[[ SUPPLIED MATERIAL, beginning ]]

(* ===== verification/PatchSpec.v ===== *)
(** * Correctness of the patching reconciler

    What a reconciliation leaves in the API server, for any delegate
    (src/tools/k8s/patch.go and reconcile.go). *)

From S2P Require Export Patch.

#[local] Open Scope Z_scope.
#[local] Open Scope list_scope.

#[global] Arguments Patching.Patch : simpl never.

Section Patching.
Context {conv : ConverterLib} {convlaws : ConverterLaws KCFAPI}.
Context (e : Env) {server : ApiServer e}.

Lemma hasStatus_true (o : CFAPI) : Patching.hasStatus (k:=KCFAPI) o = Ok true.
Proof.
  unfold Patching.hasStatus. destruct (ToUnstructured_status (k:=KCFAPI) o) as (m & -> & Hs & _).
  by rewrite bool_decide_eq_true_2.
Qed.

Lemma copyInto_id (o target : CFAPI) : Patching.copyInto (k:=KCFAPI) o target = Ok o.
Proof.
  unfold Patching.copyInto. destruct (ToUnstructured_status (k:=KCFAPI) o) as (m & -> & _ & H).
  apply H.
Qed.

(** A patch after [modify] has run, as its two calls. *)
Lemma run_Patch {A} (o o1 : object KCFAPI) (modify : object KCFAPI -> M (object KCFAPI * A)) a w w1 :
  run e (modify o) w = (Returned (o1, a), w1) ->
  run e (Patching.Patch (k:=KCFAPI) o modify) w =
  match answer e (CPatch KCFAPI o1 o) w1 with
  | (Fail err, w2) => (Errored (ErrWrap "patching-main-obj-failed: " err ""), w2)
  | (Ok _, w2) =>
      match answer e (CStatusPatch KCFAPI o1 o) w2 with
      | (Fail err, w3) => (Errored (ErrWrap "patching-status-failed: " err ""), w3)
      | (Ok o3, w3) => (Returned (o3, a), w3)
      end
  end.
Proof.
  intros Hm. unfold Patching.Patch, Patching.DeepCopy. rewrite run_bind, Hm.
  rewrite run_bind, run_of_result, hasStatus_true, run_bind, run_wrapping. cbn.
  destruct (answer e (CPatch KCFAPI o1 o) w1) as [[o2|err] w2]; [|done].
  cbn. autorewrite with go_db. cbn.
  destruct (answer e (CStatusPatch KCFAPI o1 o) w2) as [[o3|err] w3]; [|done].
  cbn. autorewrite with go_db. by rewrite copyInto_id.
Qed.

Lemma calls_Patch {A} (o o1 : object KCFAPI) (modify : object KCFAPI -> M (object KCFAPI * A)) a w w1 :
  run e (modify o) w = (Returned (o1, a), w1) ->
  calls e (Patching.Patch (k:=KCFAPI) o modify) w =
  calls e (modify o) w ++ CPatch KCFAPI o1 o ::
  match (answer e (CPatch KCFAPI o1 o) w1).1 with
  | Ok _ => [CStatusPatch KCFAPI o1 o]
  | Fail _ => []
  end.
Proof.
  intros Hm. unfold Patching.Patch, Patching.DeepCopy. rewrite calls_bind, Hm. f_equal.
  rewrite calls_bind, run_of_result, calls_of_result, hasStatus_true, calls_bind,
    calls_wrapping, run_wrapping. cbn.
  destruct (answer e (CPatch KCFAPI o1 o) w1) as [[o2|err] w2]; [|done].
  cbn. autorewrite with go_db. cbn.
  destruct (answer e (CStatusPatch KCFAPI o1 o) w2) as [[o3|err] w3]; cbn;
    autorewrite with go_db; by rewrite ?copyInto_id.
Qed.

Lemma same_main_terminated (o p : CFAPI) : same_main o p -> terminated o = terminated p.
Proof. intros (_ & Hf & Hd & _). unfold terminated. by rewrite Hf, Hd. Qed.

(** The two patches, accepted, on an object that does not disappear. *)
Lemma patches_persist (o o1 : CFAPI) key w1 o2 w2 o3 w3 :
  cfapi_key o = key -> stored w1 key = Some o -> cfapi_key o1 = key -> terminated o1 = false ->
  answer e (CPatch KCFAPI o1 o) w1 = (Ok o2, w2) ->
  answer e (CStatusPatch KCFAPI o1 o) w2 = (Ok o3, w3) ->
  exists p, stored w3 key = Some p /\ same_main p o1 /\ cfapi_status p = cfapi_status o1.
Proof.
  intros Ho Hst1 Hkey Hterm Hp Hs.
  destruct (patch_stored w1 o1 o o2 w2) as (Hmain & Hstat & Hst2); [by rewrite Ho|by rewrite Ho|done|].
  rewrite (same_main_terminated _ _ Hmain), Hterm, Ho, <- Hkey in Hst2.
  destruct (status_patch_stored w2 o1 o o2 o3 w3 Hst2 Hs) as (Hmain3 & Hstat3 & Hst3).
  exists o3. split; [by rewrite <- Hkey|]. split; [|done].
  destruct Hmain as (A1 & A2 & A3 & A4), Hmain3 as (B1 & B2 & B3 & B4).
  repeat split; [rewrite B1; apply A1|rewrite B2; apply A2|rewrite B3; apply A3|rewrite B4; apply A4].
Qed.

(** An accepted main patch makes an object disappear exactly when it is under
    deletion and has no finalizer left. *)
Lemma patch_disappears (o o1 : CFAPI) key w1 o2 w2 :
  cfapi_key o = key -> stored w1 key = Some o -> cfapi_key o1 = key ->
  answer e (CPatch KCFAPI o1 o) w1 = (Ok o2, w2) ->
  stored w2 key = None <-> terminated o1 = true.
Proof.
  intros Ho Hst1 Hkey Hp.
  destruct (patch_stored w1 o1 o o2 w2) as (Hmain & _ & Hst2); [by rewrite Ho|by rewrite Ho|done|].
  rewrite <- (same_main_terminated _ _ Hmain), <- Ho, Hst2. by destruct (terminated o2).
Qed.

(** The delegate of a reconciliation. *)
Context (delegate : ObjectReconciler KCFAPI).

Abbreviation modify := (PatchingReconciler.modify (k:=KCFAPI) delegate).

Lemma run_modify (o o1 : object KCFAPI) r w w1 :
  run e (delegate o) w = (Returned (o1, r), w1) ->
  run e (modify o) w = (Returned (o1, PatchingReconciler.requeue_of r), w1).
Proof. intros H. unfold PatchingReconciler.modify. by rewrite run_bind, H. Qed.

Lemma run_Reconcile_from (o o1 : object KCFAPI) r key w w0 w1 :
  answer e (CGet KCFAPI key) w = (Ok o, w0) ->
  run e (delegate o) w0 = (Returned (o1, r), w1) ->
  run e (PatchingReconciler.Reconcile (k:=KCFAPI) delegate key) w =
  match answer e (CPatch KCFAPI o1 o) w1 with
  | (Fail err, w2) =>
      (Returned (zero_CtrlResult, Some (ErrWrap "patching-main-obj-failed: " err "")), w2)
  | (Ok _, w2) =>
      match answer e (CStatusPatch KCFAPI o1 o) w2 with
      | (Fail err, w3) =>
          (Returned (zero_CtrlResult, Some (ErrWrap "patching-status-failed: " err "")), w3)
      | (Ok o3, w3) => (Returned (PatchingReconciler.requeue_of r), w3)
      end
  end.
Proof.
  intros Hget Hdel. unfold PatchingReconciler.Reconcile.
  rewrite run_bind, run_try, run_Get, Hget. cbn [fst snd].
  rewrite run_bind, run_try.
  rewrite (run_Patch o o1 modify _ w0 w1 (run_modify _ _ _ _ _ Hdel)).
  destruct (answer e (CPatch KCFAPI o1 o) w1) as [[o2|err] w2]; [|done].
  by destruct (answer e (CStatusPatch KCFAPI o1 o) w2) as [[o3|err] w3].
Qed.

Lemma run_Reconcile (o o1 : object KCFAPI) r key w w1 :
  answer e (CGet KCFAPI key) w = (Ok o, w) ->
  run e (delegate o) w = (Returned (o1, r), w1) ->
  run e (PatchingReconciler.Reconcile (k:=KCFAPI) delegate key) w =
  match answer e (CPatch KCFAPI o1 o) w1 with
  | (Fail err, w2) =>
      (Returned (zero_CtrlResult, Some (ErrWrap "patching-main-obj-failed: " err "")), w2)
  | (Ok _, w2) =>
      match answer e (CStatusPatch KCFAPI o1 o) w2 with
      | (Fail err, w3) =>
          (Returned (zero_CtrlResult, Some (ErrWrap "patching-status-failed: " err "")), w3)
      | (Ok o3, w3) => (Returned (PatchingReconciler.requeue_of r), w3)
      end
  end.
Proof. apply run_Reconcile_from. Qed.

Lemma run_Reconcile_gone (o o1 : object KCFAPI) r key w w1 o2 w2 :
  answer e (CGet KCFAPI key) w = (Ok o, w) ->
  run e (delegate o) w = (Returned (o1, r), w1) -> cfapi_key o1 = key ->
  answer e (CPatch KCFAPI o1 o) w1 = (Ok o2, w2) -> stored w2 key = None ->
  exists err w3, run e (PatchingReconciler.Reconcile (k:=KCFAPI) delegate key) w
       = (Returned (zero_CtrlResult, Some (ErrWrap "patching-status-failed: " err "")), w3)
     /\ IsNotFound err = true.
Proof.
  intros Hget Hdel Hkey Hp Hst2.
  destruct (status_patch_missing w2 o1 o) as (err & w3 & Hs & Hn); [by rewrite Hkey|].
  exists err, w3. by rewrite (run_Reconcile _ _ _ _ _ _ Hget Hdel), Hp, Hs.
Qed.

(** (C11) A reconciliation persists what its delegate did to the object,
    whatever the delegate returned, an error included: if the delegate turns
    the stored object [o] into [o1] and both patches are accepted (and the
    object does not disappear with its last finalizer), then the API server
    holds an object with the key, finalizers and spec of [o1] and exactly
    the status of [o1], and the reconciliation returns the delegate's result
    with a NotReadyError translated. *)
Theorem Reconcile_persists (o o1 : object KCFAPI) r key w w1 :
  stored w key = Some o -> answer e (CGet KCFAPI key) w = (Ok o, w) ->
  run e (delegate o) w = (Returned (o1, r), w1) ->
  stored w1 key = Some o -> cfapi_key o1 = key -> terminated o1 = false ->
  forall o2 w2 o3 w3,
  answer e (CPatch KCFAPI o1 o) w1 = (Ok o2, w2) ->
  answer e (CStatusPatch KCFAPI o1 o) w2 = (Ok o3, w3) ->
  run e (PatchingReconciler.Reconcile (k:=KCFAPI) delegate key) w
    = (Returned (PatchingReconciler.requeue_of r), w3)
  /\ exists p, stored w3 key = Some p /\ same_main p o1 /\ cfapi_status p = cfapi_status o1.
Proof.
  intros Hst Hget Hdel Hst1 Hkey Hterm o2 w2 o3 w3 Hp Hs.
  assert (Ho : cfapi_key o = key) by (by apply get_stored in Hget as (_ & _ & ?)).
  rewrite (run_Reconcile _ _ _ _ _ _ Hget Hdel), Hp, Hs. split; [done|].
  by eapply patches_persist.
Qed.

[[ SUPPLIED MATERIAL, end ]]

- _TASK DIRECTIONS_:
Only one part of the material above is to be transcribed, namely the lines starting with the line that has "exists o3. split;" and going on through the line that has "(** The delegate of a reconciliation. *)", exactly as they stand.

- _SOLUTION FOR THIS PROBLEM_:
  exists o3. split; [by rewrite <- Hkey|]. split; [|done].
  destruct Hmain as (A1 & A2 & A3 & A4), Hmain3 as (B1 & B2 & B3 & B4).
  repeat split; [rewrite B1; apply A1|rewrite B2; apply A2|rewrite B3; apply A3|rewrite B4; apply A4].
Qed.

(** An accepted main patch makes an object disappear exactly when it is under
    deletion and has no finalizer left. *)
Lemma patch_disappears (o o1 : CFAPI) key w1 o2 w2 :
  cfapi_key o = key -> stored w1 key = Some o -> cfapi_key o1 = key ->
  answer e (CPatch KCFAPI o1 o) w1 = (Ok o2, w2) ->
  stored w2 key = None <-> terminated o1 = true.
Proof.
  intros Ho Hst1 Hkey Hp.
  destruct (patch_stored w1 o1 o o2 w2) as (Hmain & _ & Hst2); [by rewrite Ho|by rewrite Ho|done|].
  rewrite <- (same_main_terminated _ _ Hmain), <- Ho, Hst2. by destruct (terminated o2).
Qed.

(** The delegate of a reconciliation. *)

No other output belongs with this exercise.